**INSTRUCTIONS FOR THE TASK**
Each line with the word "table" must appear in the answer, copied from the records.

==== THE RECORDS ====

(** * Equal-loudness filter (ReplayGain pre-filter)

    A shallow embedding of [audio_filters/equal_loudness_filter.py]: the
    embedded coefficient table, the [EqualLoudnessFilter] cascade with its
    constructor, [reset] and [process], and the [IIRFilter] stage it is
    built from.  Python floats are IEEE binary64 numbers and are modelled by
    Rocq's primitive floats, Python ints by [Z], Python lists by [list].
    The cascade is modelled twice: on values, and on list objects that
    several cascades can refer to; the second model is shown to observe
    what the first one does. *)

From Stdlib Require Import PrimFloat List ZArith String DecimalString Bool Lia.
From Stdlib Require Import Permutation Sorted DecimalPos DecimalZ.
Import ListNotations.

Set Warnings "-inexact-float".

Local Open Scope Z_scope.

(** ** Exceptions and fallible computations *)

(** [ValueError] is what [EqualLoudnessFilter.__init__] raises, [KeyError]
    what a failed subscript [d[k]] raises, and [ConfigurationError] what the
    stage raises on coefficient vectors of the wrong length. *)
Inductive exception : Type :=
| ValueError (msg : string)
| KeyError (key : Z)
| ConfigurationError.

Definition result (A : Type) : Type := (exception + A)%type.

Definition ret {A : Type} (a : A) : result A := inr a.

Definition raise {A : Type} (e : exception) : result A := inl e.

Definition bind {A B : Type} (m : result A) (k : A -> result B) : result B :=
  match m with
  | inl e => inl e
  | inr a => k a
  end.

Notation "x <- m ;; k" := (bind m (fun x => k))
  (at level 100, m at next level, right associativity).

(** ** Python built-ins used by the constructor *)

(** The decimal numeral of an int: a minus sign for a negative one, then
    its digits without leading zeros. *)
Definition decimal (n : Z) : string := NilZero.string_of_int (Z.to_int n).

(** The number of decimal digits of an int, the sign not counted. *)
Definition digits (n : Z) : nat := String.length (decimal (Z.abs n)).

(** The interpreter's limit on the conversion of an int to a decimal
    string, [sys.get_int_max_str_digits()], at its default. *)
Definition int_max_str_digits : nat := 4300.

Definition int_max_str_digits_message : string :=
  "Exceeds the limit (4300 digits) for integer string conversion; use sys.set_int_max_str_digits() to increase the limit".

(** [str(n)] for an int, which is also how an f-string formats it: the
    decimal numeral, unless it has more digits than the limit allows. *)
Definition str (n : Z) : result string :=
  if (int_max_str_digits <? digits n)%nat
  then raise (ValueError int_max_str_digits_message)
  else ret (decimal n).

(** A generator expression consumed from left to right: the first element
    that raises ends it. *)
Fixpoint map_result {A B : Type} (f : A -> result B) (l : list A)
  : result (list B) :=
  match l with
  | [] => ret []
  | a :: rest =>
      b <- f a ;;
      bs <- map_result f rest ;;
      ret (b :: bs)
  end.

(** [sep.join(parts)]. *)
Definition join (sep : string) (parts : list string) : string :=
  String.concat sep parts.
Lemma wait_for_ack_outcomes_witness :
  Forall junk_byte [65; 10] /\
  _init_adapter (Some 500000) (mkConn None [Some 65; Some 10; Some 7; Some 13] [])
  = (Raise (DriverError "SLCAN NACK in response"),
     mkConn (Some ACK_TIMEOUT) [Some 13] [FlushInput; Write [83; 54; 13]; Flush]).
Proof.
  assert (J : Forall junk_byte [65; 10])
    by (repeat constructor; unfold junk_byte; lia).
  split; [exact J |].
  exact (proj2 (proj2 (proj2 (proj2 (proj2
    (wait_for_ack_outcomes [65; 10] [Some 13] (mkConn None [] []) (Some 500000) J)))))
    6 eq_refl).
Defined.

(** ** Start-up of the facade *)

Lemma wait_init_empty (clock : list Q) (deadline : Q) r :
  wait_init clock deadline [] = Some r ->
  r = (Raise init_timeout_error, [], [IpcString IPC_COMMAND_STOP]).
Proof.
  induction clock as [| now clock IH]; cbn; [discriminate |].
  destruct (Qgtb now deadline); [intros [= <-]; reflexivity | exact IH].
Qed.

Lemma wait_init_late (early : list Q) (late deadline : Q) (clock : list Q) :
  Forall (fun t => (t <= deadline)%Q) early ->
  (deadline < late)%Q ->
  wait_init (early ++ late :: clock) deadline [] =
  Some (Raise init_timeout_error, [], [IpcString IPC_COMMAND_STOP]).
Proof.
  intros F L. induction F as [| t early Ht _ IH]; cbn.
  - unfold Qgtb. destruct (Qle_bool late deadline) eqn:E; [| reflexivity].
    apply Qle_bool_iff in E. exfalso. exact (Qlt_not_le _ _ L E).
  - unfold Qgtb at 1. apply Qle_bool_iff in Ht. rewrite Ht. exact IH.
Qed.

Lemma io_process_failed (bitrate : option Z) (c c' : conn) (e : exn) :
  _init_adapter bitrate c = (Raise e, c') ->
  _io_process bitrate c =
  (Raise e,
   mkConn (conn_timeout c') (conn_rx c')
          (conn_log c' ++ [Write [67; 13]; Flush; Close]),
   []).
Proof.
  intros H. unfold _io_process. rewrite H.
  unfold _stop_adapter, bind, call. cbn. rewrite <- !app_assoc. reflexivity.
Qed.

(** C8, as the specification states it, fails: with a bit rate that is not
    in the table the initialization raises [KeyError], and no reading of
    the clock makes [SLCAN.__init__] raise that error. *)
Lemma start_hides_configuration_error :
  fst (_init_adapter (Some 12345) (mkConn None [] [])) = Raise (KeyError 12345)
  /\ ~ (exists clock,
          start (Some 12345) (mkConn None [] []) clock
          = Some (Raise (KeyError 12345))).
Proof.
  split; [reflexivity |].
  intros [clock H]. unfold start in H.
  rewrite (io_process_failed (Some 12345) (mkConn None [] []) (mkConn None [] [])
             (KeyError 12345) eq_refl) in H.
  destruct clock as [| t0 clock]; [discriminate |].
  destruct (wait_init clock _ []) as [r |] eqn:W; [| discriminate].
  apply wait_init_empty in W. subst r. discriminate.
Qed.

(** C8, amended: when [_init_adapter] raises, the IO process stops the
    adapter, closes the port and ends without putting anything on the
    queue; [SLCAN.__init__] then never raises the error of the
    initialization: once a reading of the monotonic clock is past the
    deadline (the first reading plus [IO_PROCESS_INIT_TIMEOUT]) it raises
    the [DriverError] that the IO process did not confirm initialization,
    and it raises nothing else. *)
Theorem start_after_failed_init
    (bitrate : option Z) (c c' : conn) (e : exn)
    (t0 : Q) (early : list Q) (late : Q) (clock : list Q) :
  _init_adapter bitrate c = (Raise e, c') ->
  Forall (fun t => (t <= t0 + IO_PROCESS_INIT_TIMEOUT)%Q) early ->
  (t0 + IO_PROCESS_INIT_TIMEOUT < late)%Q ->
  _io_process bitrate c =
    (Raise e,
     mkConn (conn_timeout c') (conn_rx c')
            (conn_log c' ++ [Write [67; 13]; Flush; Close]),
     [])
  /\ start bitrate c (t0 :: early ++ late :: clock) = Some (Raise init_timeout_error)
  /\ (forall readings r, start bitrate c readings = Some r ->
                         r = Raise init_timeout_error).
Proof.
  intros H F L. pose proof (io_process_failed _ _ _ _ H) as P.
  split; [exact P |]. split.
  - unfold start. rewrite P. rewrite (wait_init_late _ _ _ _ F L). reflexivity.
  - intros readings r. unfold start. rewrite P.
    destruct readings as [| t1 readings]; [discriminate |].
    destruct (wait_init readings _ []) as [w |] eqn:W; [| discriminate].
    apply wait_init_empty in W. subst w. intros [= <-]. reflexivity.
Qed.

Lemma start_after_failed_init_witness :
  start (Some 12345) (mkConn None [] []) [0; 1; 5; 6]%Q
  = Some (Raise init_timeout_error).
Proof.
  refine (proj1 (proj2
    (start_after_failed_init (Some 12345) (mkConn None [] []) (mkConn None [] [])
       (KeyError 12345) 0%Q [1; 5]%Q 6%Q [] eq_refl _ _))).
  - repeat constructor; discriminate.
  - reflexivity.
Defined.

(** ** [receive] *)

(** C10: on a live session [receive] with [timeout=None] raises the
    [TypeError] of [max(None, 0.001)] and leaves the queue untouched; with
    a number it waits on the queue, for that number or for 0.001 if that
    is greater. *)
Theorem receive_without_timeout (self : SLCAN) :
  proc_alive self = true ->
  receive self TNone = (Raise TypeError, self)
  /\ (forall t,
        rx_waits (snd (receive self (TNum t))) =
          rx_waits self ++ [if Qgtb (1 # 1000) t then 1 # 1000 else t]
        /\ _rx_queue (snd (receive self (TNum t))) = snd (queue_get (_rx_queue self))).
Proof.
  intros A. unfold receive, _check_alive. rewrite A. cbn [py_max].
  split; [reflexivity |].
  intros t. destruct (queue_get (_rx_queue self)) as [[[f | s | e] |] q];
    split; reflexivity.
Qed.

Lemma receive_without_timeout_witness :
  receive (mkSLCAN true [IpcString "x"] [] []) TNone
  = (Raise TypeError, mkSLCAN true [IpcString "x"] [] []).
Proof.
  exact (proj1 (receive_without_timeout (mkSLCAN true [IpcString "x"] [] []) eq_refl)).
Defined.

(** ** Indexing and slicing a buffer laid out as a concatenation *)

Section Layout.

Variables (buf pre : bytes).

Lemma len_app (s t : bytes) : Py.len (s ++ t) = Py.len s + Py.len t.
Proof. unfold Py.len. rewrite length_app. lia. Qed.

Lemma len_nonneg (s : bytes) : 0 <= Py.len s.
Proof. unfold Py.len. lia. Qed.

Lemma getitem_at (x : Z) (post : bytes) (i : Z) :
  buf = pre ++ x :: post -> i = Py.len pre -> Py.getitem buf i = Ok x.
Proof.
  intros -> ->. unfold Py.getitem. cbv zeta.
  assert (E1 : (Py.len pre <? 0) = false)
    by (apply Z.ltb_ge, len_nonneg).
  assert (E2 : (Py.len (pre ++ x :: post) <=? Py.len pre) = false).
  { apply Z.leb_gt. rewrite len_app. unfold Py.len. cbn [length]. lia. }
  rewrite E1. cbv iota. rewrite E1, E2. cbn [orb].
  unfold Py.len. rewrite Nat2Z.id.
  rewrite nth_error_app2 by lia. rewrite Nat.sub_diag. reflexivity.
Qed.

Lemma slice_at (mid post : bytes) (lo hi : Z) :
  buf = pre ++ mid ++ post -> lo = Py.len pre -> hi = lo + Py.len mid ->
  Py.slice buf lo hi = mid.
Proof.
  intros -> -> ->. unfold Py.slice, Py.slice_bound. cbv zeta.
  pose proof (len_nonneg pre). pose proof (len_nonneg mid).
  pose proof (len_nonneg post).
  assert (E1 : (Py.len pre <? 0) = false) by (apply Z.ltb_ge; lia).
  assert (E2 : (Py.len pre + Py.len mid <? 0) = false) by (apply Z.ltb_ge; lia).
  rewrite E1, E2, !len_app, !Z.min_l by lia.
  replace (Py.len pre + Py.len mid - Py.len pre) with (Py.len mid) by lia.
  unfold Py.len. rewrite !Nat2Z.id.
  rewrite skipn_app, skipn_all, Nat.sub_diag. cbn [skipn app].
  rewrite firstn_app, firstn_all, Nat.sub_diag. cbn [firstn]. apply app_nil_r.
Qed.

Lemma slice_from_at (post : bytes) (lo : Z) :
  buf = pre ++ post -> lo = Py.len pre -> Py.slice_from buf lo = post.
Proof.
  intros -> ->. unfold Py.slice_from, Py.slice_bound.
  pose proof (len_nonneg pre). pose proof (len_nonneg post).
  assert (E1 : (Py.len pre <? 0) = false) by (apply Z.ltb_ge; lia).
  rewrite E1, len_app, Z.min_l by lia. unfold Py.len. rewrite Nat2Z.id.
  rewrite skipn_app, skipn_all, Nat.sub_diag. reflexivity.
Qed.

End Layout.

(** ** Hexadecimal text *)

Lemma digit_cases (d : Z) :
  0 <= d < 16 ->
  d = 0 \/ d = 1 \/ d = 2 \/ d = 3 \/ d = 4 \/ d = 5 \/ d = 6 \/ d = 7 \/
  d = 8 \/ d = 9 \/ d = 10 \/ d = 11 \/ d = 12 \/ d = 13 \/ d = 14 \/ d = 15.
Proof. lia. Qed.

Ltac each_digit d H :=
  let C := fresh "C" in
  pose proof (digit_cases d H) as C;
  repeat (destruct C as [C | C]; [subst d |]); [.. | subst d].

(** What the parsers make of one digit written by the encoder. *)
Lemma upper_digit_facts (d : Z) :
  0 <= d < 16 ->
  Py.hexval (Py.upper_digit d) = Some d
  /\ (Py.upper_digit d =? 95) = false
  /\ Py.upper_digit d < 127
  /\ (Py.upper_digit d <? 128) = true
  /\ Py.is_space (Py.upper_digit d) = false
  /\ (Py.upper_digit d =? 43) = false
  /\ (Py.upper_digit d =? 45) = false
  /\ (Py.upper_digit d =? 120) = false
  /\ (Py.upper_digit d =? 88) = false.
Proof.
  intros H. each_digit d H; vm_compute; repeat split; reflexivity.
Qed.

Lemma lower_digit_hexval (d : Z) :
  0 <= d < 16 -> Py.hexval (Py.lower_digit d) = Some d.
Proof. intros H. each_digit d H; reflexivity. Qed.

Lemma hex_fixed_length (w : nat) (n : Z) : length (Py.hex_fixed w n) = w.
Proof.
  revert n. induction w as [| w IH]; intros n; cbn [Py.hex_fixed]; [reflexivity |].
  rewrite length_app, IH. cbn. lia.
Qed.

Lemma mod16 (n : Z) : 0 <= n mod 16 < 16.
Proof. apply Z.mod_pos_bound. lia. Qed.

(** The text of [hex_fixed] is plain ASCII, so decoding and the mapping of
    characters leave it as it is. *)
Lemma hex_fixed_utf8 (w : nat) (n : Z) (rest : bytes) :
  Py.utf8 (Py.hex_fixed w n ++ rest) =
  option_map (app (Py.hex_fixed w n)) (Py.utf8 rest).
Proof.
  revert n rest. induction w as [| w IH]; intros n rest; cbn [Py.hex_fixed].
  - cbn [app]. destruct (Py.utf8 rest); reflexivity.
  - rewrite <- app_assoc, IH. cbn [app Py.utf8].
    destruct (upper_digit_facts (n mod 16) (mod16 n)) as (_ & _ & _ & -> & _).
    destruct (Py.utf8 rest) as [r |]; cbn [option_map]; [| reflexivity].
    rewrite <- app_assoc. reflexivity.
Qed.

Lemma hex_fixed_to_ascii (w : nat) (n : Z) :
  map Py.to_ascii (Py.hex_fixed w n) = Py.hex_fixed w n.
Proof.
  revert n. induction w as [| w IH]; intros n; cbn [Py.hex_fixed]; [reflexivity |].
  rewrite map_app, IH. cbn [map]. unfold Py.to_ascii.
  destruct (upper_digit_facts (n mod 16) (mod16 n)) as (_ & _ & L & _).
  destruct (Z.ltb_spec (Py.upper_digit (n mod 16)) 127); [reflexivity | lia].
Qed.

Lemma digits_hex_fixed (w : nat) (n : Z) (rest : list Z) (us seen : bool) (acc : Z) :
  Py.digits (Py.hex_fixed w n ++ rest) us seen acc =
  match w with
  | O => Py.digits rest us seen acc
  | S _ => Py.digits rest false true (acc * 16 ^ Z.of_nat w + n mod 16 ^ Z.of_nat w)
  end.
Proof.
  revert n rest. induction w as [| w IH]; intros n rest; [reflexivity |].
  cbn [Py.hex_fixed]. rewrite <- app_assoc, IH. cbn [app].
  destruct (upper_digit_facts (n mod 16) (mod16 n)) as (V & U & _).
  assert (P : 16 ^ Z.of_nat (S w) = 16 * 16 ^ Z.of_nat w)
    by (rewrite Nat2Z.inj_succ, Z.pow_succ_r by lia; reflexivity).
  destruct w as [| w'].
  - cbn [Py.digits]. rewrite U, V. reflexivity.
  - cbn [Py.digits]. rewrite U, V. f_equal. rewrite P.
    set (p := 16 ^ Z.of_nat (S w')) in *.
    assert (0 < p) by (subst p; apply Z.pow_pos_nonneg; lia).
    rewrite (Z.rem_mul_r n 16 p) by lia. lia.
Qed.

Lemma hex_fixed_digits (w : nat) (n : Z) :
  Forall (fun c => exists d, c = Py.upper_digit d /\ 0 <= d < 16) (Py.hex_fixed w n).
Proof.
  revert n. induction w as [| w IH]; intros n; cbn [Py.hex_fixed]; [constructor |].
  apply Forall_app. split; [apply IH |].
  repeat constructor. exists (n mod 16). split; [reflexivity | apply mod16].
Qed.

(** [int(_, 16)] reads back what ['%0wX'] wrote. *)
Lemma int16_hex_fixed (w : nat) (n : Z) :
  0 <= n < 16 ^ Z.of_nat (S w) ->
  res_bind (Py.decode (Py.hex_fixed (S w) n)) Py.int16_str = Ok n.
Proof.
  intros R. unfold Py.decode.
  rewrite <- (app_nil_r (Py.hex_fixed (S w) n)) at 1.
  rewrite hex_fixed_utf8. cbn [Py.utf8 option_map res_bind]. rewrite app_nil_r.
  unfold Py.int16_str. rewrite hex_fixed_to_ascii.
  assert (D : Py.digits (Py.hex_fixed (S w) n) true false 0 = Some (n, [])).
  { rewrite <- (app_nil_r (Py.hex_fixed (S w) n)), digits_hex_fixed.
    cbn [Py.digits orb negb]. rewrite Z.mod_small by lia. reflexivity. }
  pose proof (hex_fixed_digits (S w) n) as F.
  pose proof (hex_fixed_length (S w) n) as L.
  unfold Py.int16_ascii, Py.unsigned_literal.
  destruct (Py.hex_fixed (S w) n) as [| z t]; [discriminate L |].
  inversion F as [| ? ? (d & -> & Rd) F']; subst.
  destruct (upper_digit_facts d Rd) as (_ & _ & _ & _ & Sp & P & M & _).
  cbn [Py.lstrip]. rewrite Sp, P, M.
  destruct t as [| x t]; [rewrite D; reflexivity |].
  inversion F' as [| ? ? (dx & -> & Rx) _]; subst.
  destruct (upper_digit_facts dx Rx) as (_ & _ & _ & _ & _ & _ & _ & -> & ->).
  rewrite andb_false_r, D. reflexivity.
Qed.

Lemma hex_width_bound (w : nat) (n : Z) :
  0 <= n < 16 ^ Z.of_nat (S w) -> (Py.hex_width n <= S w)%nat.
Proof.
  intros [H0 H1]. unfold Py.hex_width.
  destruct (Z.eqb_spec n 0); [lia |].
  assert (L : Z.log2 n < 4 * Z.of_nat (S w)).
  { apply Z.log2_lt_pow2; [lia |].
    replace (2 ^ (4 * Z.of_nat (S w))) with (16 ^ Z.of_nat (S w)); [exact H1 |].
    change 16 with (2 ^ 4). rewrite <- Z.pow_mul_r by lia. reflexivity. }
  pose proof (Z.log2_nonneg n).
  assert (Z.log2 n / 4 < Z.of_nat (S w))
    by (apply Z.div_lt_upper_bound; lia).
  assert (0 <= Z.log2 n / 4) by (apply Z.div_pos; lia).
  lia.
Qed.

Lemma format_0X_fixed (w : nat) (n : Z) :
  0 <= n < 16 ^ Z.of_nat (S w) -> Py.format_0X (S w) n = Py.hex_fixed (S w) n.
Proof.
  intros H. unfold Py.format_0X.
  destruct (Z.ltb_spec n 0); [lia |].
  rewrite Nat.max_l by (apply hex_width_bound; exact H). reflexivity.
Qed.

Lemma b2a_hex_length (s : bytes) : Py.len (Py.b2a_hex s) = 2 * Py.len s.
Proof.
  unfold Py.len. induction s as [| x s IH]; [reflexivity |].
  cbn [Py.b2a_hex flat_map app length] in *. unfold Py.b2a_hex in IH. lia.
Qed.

====

**RESPONSE BELOW**
    embedded coefficient table, the [EqualLoudnessFilter] cascade with its
    in the table the initialization raises [KeyError], and no reading of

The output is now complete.